September 20, 2015

Groovy by example: XML / HTML transformation (part 2 of 2)


Pages: 1 2

Transforming XML (continued)

Example: Flip an HTML table by 90°

I have built the example transformation function in two parts:
protected static String flipTable(def html) {
    // 1. Implement row / column flip
    // 2. Build new table
}
For more simple transformation tasks, combining these two steps into the actual builder may be preferred.

Transforming the structure

Here is the first part of the method:
Writer writer = new StringWriter()
MarkupBuilder xmlBuilder = new MarkupBuilder(writer)

Map rows = [:].withDefault{[]}

// 1. Implement row / column flip
html.body.table.tbody.tr.eachWithIndex { _tr, _tr_i ->
    // for each row
    _tr.'*'.eachWithIndex { cell, cellNo ->
        // for each cell in row
        if (rows[cellNo][_tr_i] == null) {
            rows[cellNo][_tr_i] = cell
        }
        else {
            // if its place is already occupied that means that it was filled by a previous cell
            // with colspan/rowspan > 1. Search for the new free place in the same row
            rows[searchNextFreeSpace(rows, cellNo, _tr_i)][_tr_i] = cell
        }
        int rowspan = cell.@rowspan.toInteger()
        if (rowspan > 1) {
            (rowspan-1).times { i ->
                // mark all cells consumed by the ROWspan as "occupied" by inserting a value there
                rows[cellNo] << false
            }
        }
        int colspan = cell.@colspan.toInteger()
        if (colspan > 1) {
            (colspan-1).times { i ->
                // mark all cells consumed by the COLspan as "occupied" by inserting a value there
                rows[cellNo+i+1] << false
                if (rowspan > 1) {
                    (rowspan-1).times {
                        // mark all cells consumed by the ROWspan as "occupied"
                        // by inserting a value there
                        rows[cellNo+i+1] << false
                    }
                }
            }
        }
        
    }
}
The first part is the actual “row to column flip” implementation which actually isn’t that interesting from our XML-centric point of view.
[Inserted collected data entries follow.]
(* ===== verification/Switch.v ===== *)
(** * The packet switch ([engine/switch.c], [engine/switch.h])

    The fast path moves packets from the virtual ports into the receive rings
    of the coprocessors and from the coprocessors' transmit rings to the
    virtual ports; each coprocessor runs its network function between the
    two rings.  Descriptors are staged in temporary buffers of
    [PKT_BURST_SZ] entries and flushed in bulk. *)
From S2P Require Import Prelude Dpdk Config.

(** Structures of [switch.h]: 64-bit counters. *)
Record kni_interface_stats := KniStats {
  k_rx_packets : Z; k_parse_err : Z; k_tx_packets : Z; k_tx_dropped : Z }.
Record coprocessor_stats := NfStats {
  n_rx_packets : Z; n_rx_dropped : Z; n_tx_packets : Z; n_tx_dropped : Z }.

(** What the switch asks of the code that processes a packet on a coprocessor
    ([process_packet] of [coprocessor.c]): it reads and updates state of its
    own and returns [0] for a packet to be forwarded. *)
Class NetworkFunction (F : Type) := process_packet : F → mbuf → outcome (Z * F).

Section switch.
Context `{ByteOrder, RteRing, RteKni}.

(** The state of the data plane: the globals of [init.c], the counters of
    [switch.c] and the log of descriptors given to [rte_pktmbuf_free]. *)
Record switch := Switch {
  sw : globals;
  kni_stats : list kni_interface_stats;
  nf_stats : list coprocessor_stats;
  freed : list mbuf }.

(** ** Access to the parts of the state *)

Definition set_sw (g : globals) (s : switch) : switch :=
  Switch g (kni_stats s) (nf_stats s) (freed s).

Definition get_tx_buf (i : Z) (s : switch) : outcome packet_buf :=
  tx ← deref (qm_tx (tx_mgr (sw s))); arr_get tx i.
Definition put_tx_buf (i : Z) (b : packet_buf) (s : switch) : switch :=
  match qm_tx (tx_mgr (sw s)) with
  | Live tx =>
      set_sw (set_tx_mgr (set_qm_tx (Live (<[Z.to_nat i := b]> tx)) (tx_mgr (sw s))) (sw s)) s
  | _ => s
  end.

Definition get_nf (i : Z) (s : switch) : outcome coprocessor_mgr := arr_get (nf (sw s)) i.
Definition put_nf (i : Z) (c : coprocessor_mgr) (s : switch) : switch :=
  set_sw (set_nf (<[Z.to_nat i := c]> (nf (sw s))) (sw s)) s.

Definition get_kni (i : Z) (s : switch) : outcome kni :=
  p ← arr_get (kni_list (sw s)) i; or_fault NullDereference p.
Definition put_kni (i : Z) (k : kni) (s : switch) : switch :=
  set_sw (set_kni_list (<[Z.to_nat i := Some k]> (kni_list (sw s))) (sw s)) s.

Definition add_kni_stats (i rx err tx drop : Z) (s : switch) : outcome switch :=
  c ← arr_get (kni_stats s) i;
  let c' := KniStats (u64 (k_rx_packets c + rx)) (u64 (k_parse_err c + err))
                     (u64 (k_tx_packets c + tx)) (u64 (k_tx_dropped c + drop)) in
  Ok (Switch (sw s) (<[Z.to_nat i := c']> (kni_stats s)) (nf_stats s) (freed s)).

Definition add_nf_stats (i rx rxd tx txd : Z) (s : switch) : outcome switch :=
  c ← arr_get (nf_stats s) i;
  let c' := NfStats (u64 (n_rx_packets c + rx)) (u64 (n_rx_dropped c + rxd))
                    (u64 (n_tx_packets c + tx)) (u64 (n_tx_dropped c + txd)) in
  Ok (Switch (sw s) (kni_stats s) (<[Z.to_nat i := c']> (nf_stats s)) (freed s)).

(** Freeing a null descriptor has no effect. *)
Definition rte_pktmbuf_free (p : option mbuf) (s : switch) : switch :=
  match p with
  | Some m => Switch (sw s) (kni_stats s) (nf_stats s) (freed s ++ [m])
  | None => s
  end.

(** ** Temporary buffers *)

(** [buf->buffer[buf->count++] = pkt] *)
Definition buf_push (b : packet_buf) (pkt : mbuf) : outcome packet_buf :=
  arr ← arr_set (buffer b) (count b) (Some pkt);
  Ok (PacketBuf arr (u16 (count b + 1))).

(** The descriptors a bulk operation reads from the first [count] entries. *)
Definition burst_args (b : packet_buf) : outcome (list mbuf) :=
  mapM (λ i, p ← arr_get (buffer b) i; or_fault NullDereference p) (seqZ 0 (count b)).

(** The loop that frees the entries [sent .. count - 1]. *)
Definition free_unsent (b : packet_buf) (sent : Z) (s : switch) : outcome switch :=
  foldM (λ packet_idx s, p ← arr_get (buffer b) packet_idx; Ok (rte_pktmbuf_free p s))
    (seqZ sent (count b - sent)) s.

(** ** Operations of [switch.c] *)

(** [print_stats] prints one row per port and per coprocessor, and clears the
    counters; the rows are its result. *)
Definition print_stats (s : switch) :
    (list kni_interface_stats * list coprocessor_stats) * switch :=
  ((kni_stats s, nf_stats s),
   Switch (sw s) (replicate (length (kni_stats s)) (KniStats 0 0 0 0))
          (replicate (length (nf_stats s)) (NfStats 0 0 0 0)) (freed s)).

Definition get_next_hop (pkt : mbuf) (s : switch) : outcome Z :=
  ether_type ← (v ← load16 pkt off_ether_type; Ok (rte_be_to_cpu_16 v));
  if negb (ether_type =? ETHER_TYPE_IPv4) then Ok UNKNOWN_PORT
  else
    let ipdata_offset := sizeof_ether_hdr in
    ip_dst ← (v ← load32 pkt (ipdata_offset + off_dst_addr); Ok (rte_be_to_cpu_32 v));
    Ok (route (routing_table (tx_mgr (sw s))) (Z.land ip_dst 0xFFFF)).

Definition flush_port_queue (kni_idx : Z) (s : switch) : outcome switch :=
  if nb_active_kni (tx_mgr (sw s)) <=? kni_idx then Ok s
  else
    port_buf ← get_tx_buf kni_idx s;
    if count port_buf =? 0 then Ok s
    else
      k ← get_kni kni_idx s;
      pkts ← burst_args port_buf;
      let '(n, k') := rte_kni_tx_burst k pkts in
      let sent := u16 n in
      let s := put_kni kni_idx k' s in
      s ← (if sent <? count port_buf then free_unsent port_buf sent s else Ok s);
      s ← add_kni_stats kni_idx 0 0 sent (count port_buf - sent) s;
      Ok (put_tx_buf kni_idx (PacketBuf (buffer port_buf) 0) s).

Definition flush_nf_rx_queue (coproc_idx : Z) (s : switch) : outcome switch :=
  if nb_active_kni (tx_mgr (sw s)) <=? coproc_idx then Ok s
  else
    c ← get_nf coproc_idx s;
    let nf_buf := nf_rx c in
    if count nf_buf =? 0 then Ok s
    else
      r ← or_fault NullDereference (rx_q c);
      pkts ← burst_args nf_buf;
      let '(n, r') := rte_ring_enqueue_bulk r pkts in
      let sent := u16 n in
      s ← (if sent <? count nf_buf then free_unsent nf_buf sent s else Ok s);
      s ← add_nf_stats coproc_idx sent (count nf_buf - sent) 0 0 s;
      Ok (put_nf coproc_idx
            (CoprocessorMgr (Some r') (tx_q c) (PacketBuf (buffer nf_buf) 0) (nf_tx c)) s).

Definition flush_nf_tx_queue (coproc_idx : Z) (s : switch) : outcome switch :=
  if nb_active_kni (tx_mgr (sw s)) <=? coproc_idx then Ok s
  else
    c ← get_nf coproc_idx s;
    let nf_buf := nf_tx c in
    if count nf_buf =? 0 then Ok s
    else
      r ← or_fault NullDereference (tx_q c);
      pkts ← burst_args nf_buf;
      let '(n, r') := rte_ring_enqueue_bulk r pkts in
      let sent := u16 n in
      s ← (if sent <? count nf_buf then free_unsent nf_buf sent s else Ok s);
      s ← add_nf_stats coproc_idx 0 0 sent (count nf_buf - sent) s;
      Ok (put_nf coproc_idx
            (CoprocessorMgr (rx_q c) (Some r') (nf_rx c) (PacketBuf (buffer nf_buf) 0)) s).

Definition enqueue_port (pkt : mbuf) (kni_port_index : Z) (s : switch) : outcome switch :=
  if nb_active_kni (tx_mgr (sw s)) <=? kni_port_index then Ok s
  else
    port_buf ← get_tx_buf kni_port_index s;
    port_buf ← buf_push port_buf pkt;
    let s := put_tx_buf kni_port_index port_buf s in
    if count port_buf =? PKT_BURST_SZ then flush_port_queue kni_port_index s else Ok s.

Definition enqueue_nf_rx (pkt : mbuf) (coprocessor_index : Z) (s : switch) : outcome switch :=
  if nb_active_kni (tx_mgr (sw s)) <=? coprocessor_index then Ok s
  else
    c ← get_nf coprocessor_index s;
    nf_buf ← buf_push (nf_rx c) pkt;
    let s := put_nf coprocessor_index (CoprocessorMgr (rx_q c) (tx_q c) nf_buf (nf_tx c)) s in
    if count nf_buf =? PKT_BURST_SZ then flush_nf_rx_queue coprocessor_index s else Ok s.

Definition enqueue_nf_tx (pkt : mbuf) (coprocessor_index : Z) (s : switch) : outcome switch :=
  if nb_active_kni (tx_mgr (sw s)) <=? coprocessor_index then Ok s
  else
    c ← get_nf coprocessor_index s;
    nf_buf ← buf_push (nf_tx c) pkt;
    let s := put_nf coprocessor_index (CoprocessorMgr (rx_q c) (tx_q c) (nf_rx c) nf_buf) s in
    if count nf_buf =? PKT_BURST_SZ then flush_nf_tx_queue coprocessor_index s else Ok s.

Definition flush_all (nb_kni nb_coproc : Z) (s : switch) : outcome switch :=
  s ← foldM flush_port_queue (seqZ 0 nb_kni) s;
  foldM flush_nf_rx_queue (seqZ 0 nb_coproc) s.

(** The build option [DISABLE_NF] bypasses the coprocessors. *)
Section build.
Variable DISABLE_NF : bool.

(** Body of the loop over the packets received from port [kni_idx]. *)
Definition rx_packet (kni_idx : Z) (pkt : mbuf) (s : switch) : outcome switch :=
  kni_egress_port ← get_next_hop pkt s;
  if kni_egress_port =? UNKNOWN_PORT then
    add_kni_stats kni_idx 0 1 0 0 (rte_pktmbuf_free (Some pkt) s)
  else if DISABLE_NF then enqueue_port pkt kni_egress_port s
  else enqueue_nf_rx pkt kni_egress_port s.

(** Body of the loop over the virtual ports: a burst is received, ... *)
Definition rx_poll (kni_idx : Z) (s : switch) : outcome (list mbuf * switch) :=
  k ← get_kni kni_idx s;
  let '(pkts_burst, k') := rte_kni_rx_burst k PKT_BURST_SZ in
  let n_pkts_recvd := u16 (zlen pkts_burst) in
  let s := put_kni kni_idx k' s in
  s ← add_kni_stats kni_idx n_pkts_recvd 0 0 0 s;
  Ok (take (Z.to_nat n_pkts_recvd) pkts_burst, s).

(** ... and requests of the kernel are handled after its packets. *)
Definition handle_request (kni_idx : Z) (s : switch) : outcome switch :=
  k ← get_kni kni_idx s;
  Ok (put_kni kni_idx (rte_kni_handle_request k) s).

Definition rx_port (kni_idx : Z) (s : switch) : outcome switch :=
  '(pkts, s) ← rx_poll kni_idx s;
  s ← foldM (rx_packet kni_idx) pkts s;
  handle_request kni_idx s.

(** Body of the loop over the coprocessors' transmit rings. *)
Definition drain_poll (coproc_idx : Z) (s : switch) : outcome (list mbuf * switch) :=
  c ← get_nf coproc_idx s;
  r ← or_fault NullDereference (tx_q c);
  let '(pkts_burst, r') := rte_ring_dequeue_burst r PKT_BURST_SZ in
  let n_pkts_recvd := u16 (zlen pkts_burst) in
  let s := put_nf coproc_idx (CoprocessorMgr (rx_q c) (Some r') (nf_rx c) (nf_tx c)) s in
  Ok (take (Z.to_nat n_pkts_recvd) pkts_burst, s).

Definition drain_coprocessor (coproc_idx : Z) (s : switch) : outcome switch :=
  '(pkts, s) ← drain_poll coproc_idx s;
  foldM (λ pkt s, enqueue_port pkt coproc_idx s) pkts s.

Definition fastpath (nb_kni nb_coproc : Z) (s : switch) : outcome switch :=
  s ← foldM rx_port (seqZ 0 nb_kni) s;
  s ← flush_all nb_kni nb_coproc s;
  if DISABLE_NF then Ok s
  else
    s ← foldM drain_coprocessor (seqZ 0 nb_coproc) s;
    flush_all nb_kni nb_coproc s.
End build.

(** What a coprocessor takes from its receive ring. *)
Definition coprocessor_poll (lcore_id : Z) (s : switch) : outcome (list mbuf * switch) :=
  c ← get_nf lcore_id s;
  r ← or_fault NullDereference (rx_q c);
  let '(pkts_burst, r') := rte_ring_dequeue_burst r PKT_BURST_SZ in
  let packets_dequeued := u32 (zlen pkts_burst) in
  let s := put_nf lcore_id (CoprocessorMgr (Some r') (tx_q c) (nf_rx c) (nf_tx c)) s in
  Ok (take (Z.to_nat packets_dequeued) pkts_burst, s).

Section coprocessor.
Context {F : Type} `{NetworkFunction F}.

(** Body of the loop over the packets of one burst on coprocessor [lcore_id]. *)
Definition coprocessor_packet (lcore_id : Z) (pkt : mbuf) (sf : switch * F) : outcome (switch * F) :=
  let '(s, f) := sf in
  '(ret, f) ← process_packet f pkt;
  if ret =? 0 then s ← enqueue_nf_tx pkt lcore_id s; Ok (s, f)
  else Ok (rte_pktmbuf_free (Some pkt) s, f).

Definition coprocessor (lcore_id : Z) (sf : switch * F) : outcome (switch * F) :=
  let '(s, f) := sf in
  '(pkts, s) ← coprocessor_poll lcore_id s;
  '(s, f) ← foldM (coprocessor_packet lcore_id) pkts (s, f);
  s ← flush_nf_tx_queue lcore_id s;
  Ok (s, f).
End coprocessor.

End switch.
The important thing is that it works with the originally parsed node tree and returns a data structure which still contains the original nodes, although newly arranged.

The code builds a map of all output rows, with a row number mapped to the list of cells it will contain. It walks through the input table, row by row, and cell by cell, and inserts these into the new data structure at their appropriate position. The tricky part which takes up most of the code lines is handling cells with colspan > 1 and rowspan > 1. These will mark occupied neighbor cells with a boolean flag, and in subsequent runs, whenever a target cell is already occupied, the next free cell is checked and used if empty, jumping to the next row / column (this is implemented in the searchNextFreeSpace(…) method).

Rebuilding the structure

Here is the second part of the method:
// 2. Build new table
xmlBuilder.table(html.body.table[0].attributes()) {
    tbody {
        rows.each { rowIndex, tuples ->
            tr {
                tuples.each { tuple ->
                    if (tuple == null) {
                        // this cell was originally not present. Insert an empty one
                        td()
                    }
                    else if (tuple in Boolean) {
                        // this cell is marked as "jump over" due to previous colspan/rowspan > 1
                    }
                    else {
                        // insert the whole XML tree
                        copy(flipCell(tuple, rowIndex), xmlBuilder)
                    }
                }
            }
        }
    }
}

return writer.toString()
  • Using the HTML builder, build a table just as in the previous example (no need for any parent structures), preserving the original table’s attributes.
  • Inside the table, place a tbody node (statically).
  • The next code line is a Groovy loop, not a builder invocation: iterate over the previously created rows, and then, for each row: build a tr structure.
  • Then iterate over the tuples of the row and build the td / th element accordingly.
  • Because of the way how HTML tables work, a row may actually contain less cells than it’s supposed to. Browser rendering will just jump to the next row then. In the example table, this is the case in the “Indonesia” row. But because we switched rows and columns, this would not work anymore as omitting a cell would cause a column shift. So, detect null cells and just insert an empty cell.
  • If the cell is a Boolean, it’s simply a leftover from the cells previously marked as shifted by colspan / rowspan. Simply jump over them.
  • Otherwise, apply additional local transformations to the cell and insert its entire sub-tree into the structure. The cell transformation is done in the flipCell(…) method we will inspect presently; recursively copying the node plus all its sub-nodes into the tree of course is effectuated using our previously prepared copy(…) method.
flipCell(…) is a very use case specific modification of the node: We have to turn former colspan attributes into rowspan attributes, and vice versa, and do other similar clean up work:
private static Node flipCell(originalNode, int index) {
    def attributes = originalNode.attributes().collectEntries { attr ->
        if (attr.key == 'colspan') {
            return [(attr.key): originalNode.attributes().rowspan]
        }
        else if (attr.key == 'rowspan') {
            return [(attr.key): originalNode.attributes().colspan]
        }
        else {
            return attr
        }
    }
    // change td nodes to th nodes if they are in the first row
    QName name = new QName(originalNode.name().namespaceURI, index == 0 ? "th" : 
        originalNode.name().localPart)
    return new Node(originalNode.parent(), name, attributes, originalNode.value())
}
Again, the internals of this method are not really interesting from an XML transformation point of view. The method returns a new Node which copies the information from an original node provided (including all of its children), except that it swaps the colspan and rowspan attribute, plus it changes cells into header cells if they're now in the 1st row. Note that this latter adjustment also means that the entire operation is not strictly reversible (because there’s no th to td transformation).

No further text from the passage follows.